Definite MSA requires “neuropathological findings of widespread and abundant CNS alpha-synuclein-positive glial cytoplasmic inclusions,” along with “neurodegenera­tive changes in striatonigral or olivoponto­cerebellar structures” at autopsy.6

Probable MSA. Without autopsy findings required for definite MSA, the next most specific diagnostic category is probable MSA. Probable MSA also specifies that the patient show either autonomic fail­ure involving urinary incontinence—this includes erectile dysfunction in men—or, if autonomic failure is absent, orthostatic hypotension within 3 minutes of standing by at least 30 mm Hg systolic pressure or 15 mm Hg diastolic pressure.

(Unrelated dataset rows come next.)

(** No answer could be an HMAC. *)
Definition no_hmac (l : list Command) : bool :=
  forallb (fun c => match c with
    | Continue _ _ d =>
        match GetPageResponse.de d with Ok r => negb (length (GetPageResponse.proof r) =? 1)%nat | _ => true end
    | _ => true end) l.
Lemma no_hmac_genuine m l : no_hmac (replies (comm m)) = true ->
  hmac_genuine (H:=Logged Toy32) (ES:=AnyStrategy) (K:=Z) m l.
Proof.
  unfold no_hmac. rewrite forallb_forall. intros Hn p1 p2 d r mac i x Hd%list_elem_of_In Hr Hp.
  specialize (Hn _ Hd). cbn in Hn. rewrite Hr, Hp in Hn. done.
Qed.
Abbreviation exit_prefix := (cpu_run (Some (handle_ecall (HP:=24576) Flex)) 4).
Abbreviation exit_machine_prefix h :=
  (vapp_run (handle_ecall (HP:=24576) Flex) 4
    (h, arch_start exit_manifest (exit_bytes CodeSeg) (exit_bytes DataSeg) (exit_bytes StackSeg))).
(** The runs of the program, and its prefix, with no collision; the machine does not panic. *)
Definition exit_check h c : bool :=
  match exit_main (h, c) with
  | (Ok status, (_, c')) => bool_decide (status = [0; 0; 0; 7]) && no_collision_b (hashed_by c' exit_client)
  | _ => false
  end && match fst (exit_machine h) with Panic => false | _ => true end.
Definition prefix_check h c : bool :=
  match exit_prefix (h, c) with
  | (Ok _, (_, c')) => no_collision_b (hashed_by c' exit_client)
  | _ => false
  end && match fst (exit_machine_prefix h) with Panic => false | _ => true end.
Lemma exit_checked h c : exit_check h c = true -> exists h' c', exit_main (h, c) = (Ok [0; 0; 0; 7], (h', c')) /\
  collision_free (H:=Logged Toy32) (hashed_by c' exit_client) /\ fst (exit_machine h) <> Panic.
Proof.
  unfold exit_check. intros [Hc Hp]%andb_true_iff.
  destruct (exit_main (h, c)) as [[status|e| |] [h' c']]; [|discriminate Hc..].
  apply andb_true_iff in Hc as [Hs Hc]. apply bool_decide_eq_true in Hs as ->. exists h', c'.
  split; [reflexivity|]. split; [exact (no_collision_free _ Hc)|]. intros E. rewrite E in Hp. discriminate Hp.
Qed.
Lemma prefix_checked h c : prefix_check h c = true -> exists h' c', exit_prefix (h, c) = (Ok tt, (h', c')) /\
  collision_free (H:=Logged Toy32) (hashed_by c' exit_client) /\ fst (exit_machine_prefix h) <> Panic.
Proof.
  unfold prefix_check. intros [Hc Hp]%andb_true_iff.
  destruct (exit_prefix (h, c)) as [[[]|e| |] [h' c']]; [|discriminate Hc..].
  exists h', c'. split; [reflexivity|]. split; [exact (no_collision_free _ Hc)|].
  intros E. rewrite E in Hp. discriminate Hp.
Qed.
Lemma exit_section id end_ : end_ = exit_start id + Z.of_nat (length (exit_bytes id)) ->
  section_ok (H:=Logged Toy32) (exit_start id) end_ (exit_root id) (exit_bytes id) (exit_client id).
Proof.
  intros ->. split; try (destruct id; vm_compute; (reflexivity || discriminate)).
  apply (bytes_tape_of (mkComm [Continue 0 0 (exit_bytes id)] []) ltac:(destruct id; vm_compute; reflexivity) 0 0). left.
Qed.
Lemma exit_sections : sections_ok (H:=Logged Toy32) exit_manifest exit_bytes exit_client.
Proof.
  unfold sections_ok, exit_manifest.
  cbn [code_start code_end code_merkle_root data_start data_end data_merkle_root stack_start stack_end stack_merkle_root].
  split; [|split]; [apply (exit_section CodeSeg)|apply (exit_section DataSeg)|apply (exit_section StackSeg)];
    vm_compute; reflexivity.
Qed.
Lemma exit_vm_ok : vm_ok exit_vm.
Proof. split; [by intros p1 p2 d Hd%not_elem_of_nil|exact store_new_ok|done|done]. Qed.
Lemma exit_channels_ok : channels_ok exit_channels.
Proof. split; [|split]; apply bytes_tape_of; vm_compute; reflexivity. Qed.
Lemma exit_launch : exists h c,
  launched (H:=Logged Toy32) (Some 42) 24576 320 exit_manifest [] exit_channels exit_vm exit_bytes exit_client h c /\
  exit_check h c = true /\ prefix_check h c = true.
Proof.
  assert (match exit_setup with
          | Ok (h, c) => exit_check h c && prefix_check h c && no_hmac (replies (comm (paged_memory (code_seg c))))
          | _ => false end = true) as Hc by (vm_compute; reflexivity).
  destruct exit_setup as [[h c]|e| |] eqn:Es; [|discriminate Hc..].
  apply andb_true_iff in Hc as [[Hc Hp]%andb_true_iff Hg]. exists h, c. split; [|split; [exact Hc|exact Hp]].
  split; [exact Es|vm_compute; reflexivity|exact exit_sections|exact exit_vm_ok|exact exit_channels_ok|exact (no_hmac_genuine _ _ Hg)].
Qed.
(* ===== verification/Handlers.v ===== *)
(** * The commands of the VM ([vm/src/main.rs], [vm/src/handlers/])

    [Instruction] decodes the header of a command; [handle_apdu] runs its handler:
    [handler_get_app_info], [handler_register_vapp], [handler_preload_vapp], and
    [handler_start_vapp] of [StartVapp]. The state of the VM is [Vm]; the command in hand is
    the argument.

    Parameters are the decoder of the manifest (postcard), the review screen of the SDK, the
    hexadecimal encoder, and the bytes that the random generator leaves in the ephemeral key
    of a preload (its status is ignored). The [metrics] feature, off by default, is not
    modelled. *)

From S2P Require Import Prelude Ux Memory Cpu Accumulator ClientCommands Evict Aes Auth OutsourcedMem Manifest Ecall StartVapp.

(** ** main.rs *)

Record ApduHeader : Type := mkHeader { ins : Z; p1 : Z; p2 : Z }.
Module Instruction.
Inductive t : Type := GetAppInfo | RegisterVApp | StartVApp | PreloadVApp | Continue (p1 p2 : Z).
(** [try_from]. *)
Definition try_from (value : ApduHeader) : outcome AppSW.t t :=
  match ins value, p1 value, p2 value with
  | 0, 0, 0 => Ok GetAppInfo
  | 2, 0, 0 => Ok RegisterVApp
  | 3, 0, 0 => Ok StartVApp
  | 4, 0, 0 => Ok PreloadVApp
  | 0, _, _ | 2, _, _ | 3, _, _ | 4, _, _ => Err AppSW.WrongP1P2
  | 0xff, p1, p2 => Ok (Continue p1 p2)
  | _, _, _ => Err AppSW.InsNotSupported
  end.
End Instruction.

(** What [interrupt] sees of a command. *)
Definition command_of (header : ApduHeader) (data : list Z) : Command :=
  match Instruction.try_from header with
  | Ok (Instruction.Continue p1 p2) => Continue p1 p2 data
  | Ok _ => OtherInstruction
  | _ => Undecodable
  end.

(** ** get_app_info.rs *)

Definition get_device_model (target : Target) : list Z :=
  tag_bytes (match target with
             | NanoX => "Nano X" | NanoSPlus => "Nano S Plus" | Flex => "Flex" | Stax => "Stax"
             | ApexP => "Nano Gen5" end).

Section handlers.
Context {H K D : Type} `{RH : ResettableHasher H} `{DV : Device K} `{SY : Sys D} `{HP : Heap} (target : Target).
Context (CARGO_PKG_VERSION : list Z) (take_manifest : list Z -> option (Manifest * list Z)).

(** [response.push(field.len() as u8); response.extend_from_slice(field)]. *)
Definition prefixed (field : list Z) : list Z := w8 (Z.of_nat (length field)) :: field.
Definition handler_get_app_info : list Z :=
  prefixed (tag_bytes "Vanadium") ++ prefixed CARGO_PKG_VERSION ++ prefixed (get_device_model target) ++
  [32] ++ get_vanadium_app_id (H:=H).

(** ** register_vapp.rs *)

Section register.
Context (blind_registration : bool) (hex_encode : list Z -> list Z).
(** [NbglReview::show]: whether the user approves the fields. *)
Context (show_review : list (list Z * list Z) -> D -> bool * D).

Definition vm_with_store (s : Store) (vm : Vm D) : Vm D :=
  mkVm (vm_comm vm) s (vm_last_event vm) (vm_events vm) (vm_device vm).
Definition vm_with_comm (c : Comm) (vm : Vm D) : Vm D :=
  mkVm c (vm_store vm) (vm_last_event vm) (vm_events vm) (vm_device vm).
Definition vm_with_device (d : D) (vm : Vm D) : Vm D :=
  mkVm (vm_comm vm) (vm_store vm) (vm_last_event vm) (vm_events vm) d.

Definition register_fields (manifest : Manifest) (vapp_hash_hex_str : list Z) : list (list Z * list Z) :=
  [(tag_bytes "App name", vapp_name manifest); (tag_bytes "App version", vapp_version manifest);
   (tag_bytes "Hash", vapp_hash_hex_str)].
Definition store_error (e : VAppStoreError) : AppSW.t :=
  match e with StoreFull => AppSW.StoreFull | NameTooLong | VersionTooLong => AppSW.IncorrectData end.
Definition handler_register_vapp (data_raw : list Z) : ST (Vm D) AppSW.t (list Z) :=
  manifest ← lift (parse_manifest take_manifest data_raw);
  let vapp_hash := get_vapp_hash (H:=H) manifest in
  approved ← (if blind_registration then mret true
              else zoom vm_device vm_with_device
                     (fun d => let '(b, d) := show_review (register_fields manifest (hex_encode vapp_hash)) d in
                               (Ok b, d)));
  (if negb approved then fail AppSW.Deny else mret tt);;
  map_err store_error (zoom vm_store vm_with_store (register (H:=H) manifest));;
  mret [].
End register.

(** ** preload_vapp.rs *)

Section preload.
Context (ephemeral_sk : list Z).
Definition encrypt_hmac (hmac page_sk : list Z) : list Z := zip_with Z.lxor hmac page_sk.

(** The hashes of a batch: the encrypted HMACs, the number of hashes received, and the
    computer of the root. *)
Fixpoint batch_loop (app_auth_key vapp_hash : list Z) (code_page_hashes : list HashOutput)
    (response_data : list (list Z)) (n_page_hashes_received : Z) (root_computer : RootComputer)
    : outcome AppSW.t (list (list Z) * Z * RootComputer) :=
  match code_page_hashes with
  | [] => Ok (response_data, n_page_hashes_received, root_computer)
  | page_hash_i :: rest =>
      let i := n_page_hashes_received in
      let page_sk_i := compute_page_hmac_mask (H:=H) ephemeral_sk i in
      hmac ← outcome_map_err (fun _ => AppSW.IncorrectData)
        (compute_code_page_hmac app_auth_key vapp_hash i page_hash_i);
      let encrypted_hmac_i := encrypt_hmac hmac page_sk_i in
      root_computer ← outcome_map_err (fun _ => AppSW.IncorrectData)
        (root_computer_feed (H:=H) root_computer page_hash_i);
      batch_loop app_auth_key vapp_hash rest (response_data ++ [encrypted_hmac_i])
        (u32_add n_page_hashes_received 1) root_computer
  end.

Definition interrupted_preload (m : GetCodePageHashesMessage.t) : ST Comm AppSW.t (list Z) :=
  map_err (fun _ => AppSW.IncorrectData) (interrupt (serialize m)).

(** [loop]: [data] is the command in hand. *)
Fixpoint preload_loop (fuel : nat) (app_auth_key vapp_hash : list Z) (n_code_pages_rounded : Z)
    (data : list Z) (n_page_hashes_received : Z) (root_computer : RootComputer)
    : ST Comm AppSW.t (Z * RootComputer) :=
  match fuel with
  | O => diverge
  | S fuel =>
      batch ← lift (outcome_map_err (fun _ => AppSW.IncorrectData) (GetCodePageHashesResponse.de data));
      let n_pages_in_batch := GetCodePageHashesResponse.n_code_pages batch in
      if n_pages_in_batch =? 0 then mret (n_page_hashes_received, root_computer)
      else
        lift (guard_err (n_code_pages_rounded <? u32_add n_page_hashes_received n_pages_in_batch)
                AppSW.IncorrectData);;
        '(response_data, n_page_hashes_received, root_computer) ←
          lift (batch_loop app_auth_key vapp_hash (GetCodePageHashesResponse.code_page_hashes batch) []
                  n_page_hashes_received root_computer);
        data ← interrupted_preload
          (GetCodePageHashesMessage.new n_page_hashes_received response_data);
        preload_loop fuel app_auth_key vapp_hash n_code_pages_rounded data n_page_hashes_received root_computer
  end.

(** Each round but the last receives a hash. *)
Definition handler_preload_vapp (data_raw : list Z) : ST Comm AppSW.t (list Z) :=
  manifest ← lift (parse_manifest take_manifest data_raw);
  let vapp_hash := get_vapp_hash (H:=H) manifest in
  let app_auth_key := get_vapp_auth_key (H:=H) vapp_hash in
  data ← interrupted_preload (GetCodePageHashesMessage.new 0 []);
  n_code_pages_rounded ← lift (unwrap_ok (n_pages_adjusted (n_code_pages manifest)));
  root_computer ← lift (unwrap_ok (root_computer_new (Z.to_nat n_code_pages_rounded)));
  '(n_page_hashes_received, root_computer) ←
    preload_loop (Z.to_nat n_code_pages_rounded + 2) app_auth_key vapp_hash n_code_pages_rounded data 0
      root_computer;
  lift (guard_err (negb (n_page_hashes_received =? n_code_pages_rounded)) AppSW.IncorrectData);;
  computed_root ← lift (unwrap_ok (root_computer_root root_computer));
  lift (guard_err (negb (bool_decide (computed_root = code_merkle_root manifest))) AppSW.IncorrectData);;
  mret ephemeral_sk.
End preload.

(** ** The dispatch *)

Context (blind_registration : bool) (hex_encode : list Z -> list Z).
Context (show_review : list (list Z * list Z) -> D -> bool * D).
Context (ephemeral_sk : list Z) (new_random : option K) (HEAP_SIZE CACHED_PAGE_SIZE : Z).

Definition handle_apdu (fuel : nat) (channels : Channels) (header : ApduHeader) (data : list Z)
    : ST (Vm D) AppSW.t (list Z) :=
  ins ← lift (outcome_map_err (fun _ => AppSW.DecodingFailed) (Instruction.try_from header));
  match ins with
  | Instruction.GetAppInfo => mret handler_get_app_info
  | Instruction.RegisterVApp => handler_register_vapp blind_registration hex_encode show_review data
  | Instruction.StartVApp =>
      handler_start_vapp (H:=H) target take_manifest new_random HEAP_SIZE CACHED_PAGE_SIZE fuel channels data
  | Instruction.PreloadVApp => zoom vm_comm vm_with_comm (handler_preload_vapp ephemeral_sk data)
  | Instruction.Continue _ _ => fail AppSW.InsNotSupported
  end.
(** The body of [sample_main]'s loop: the status word and the data of the answer. *)
Definition answer (fuel : nat) (channels : Channels) (header : ApduHeader) (data : list Z)
    : ST (Vm D) Empty_set (AppSW.t * list Z) :=
  result ← attempt (handle_apdu fuel channels header data);
  mret (match result with Ok data => (AppSW.Ok, data) | Err sw => (sw, []) | _ => (AppSW.Ok, []) end).
End handlers.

Possible MSA has less stringent crite­ria for orthostatic hypotension. The cat­egory includes patients who have only 1 symptom that suggests autonomic failure. Criteria for possible MSA include parkin­sonism or a cerebellar syndrome in addition to symptoms of MSA listed in the Table, whereas probable MSA has specific crite­ria of either a poorly levodopa-responsive parkinsonism (MSA-P) or a cerebellar syn­drome (MSA-C). In addition to having par­kinsonism or a cerebellar syndrome, and 1 sign of autonomic failure or orthostatic hypotension, patients also must have ≥1 additional feature to be assigned a diagno­sis of possible MSA, including:
   • rapidly progressive parkinsonism
   • poor response to levodopa
   • postural instability within 3 years of motor onset
   • gait ataxia, cerebellar dysarthria, limb ataxia, or cerebellar oculomotor dysfunction
   • dysphagia within 5 years of motor onset
   • atrophy on MRI of putamen, mid­dle cerebellar peduncle, pons, or cerebellum
   • hypometabolism on fluorodeoxyglucose- PET in putamen, brainstem, or cerebellum.6

Diagnosing MSA can be challenging because its features are similar to those of many other disorders. Nonetheless, Gilman et al6 lists specific criteria for prob­able MSA, including autonomic dysfunc­tion, orthostatic hypotension, and either parkinsonism or cerebellar syndrome symptoms. Although a definite MSA diag­nosis only can be made by postmortem brain specimen analysis, Osaki et al7 found that a probable MSA diagnosis has a posi­tive predictive value of 92% with a sensi­tivity of 22% for definite MSA.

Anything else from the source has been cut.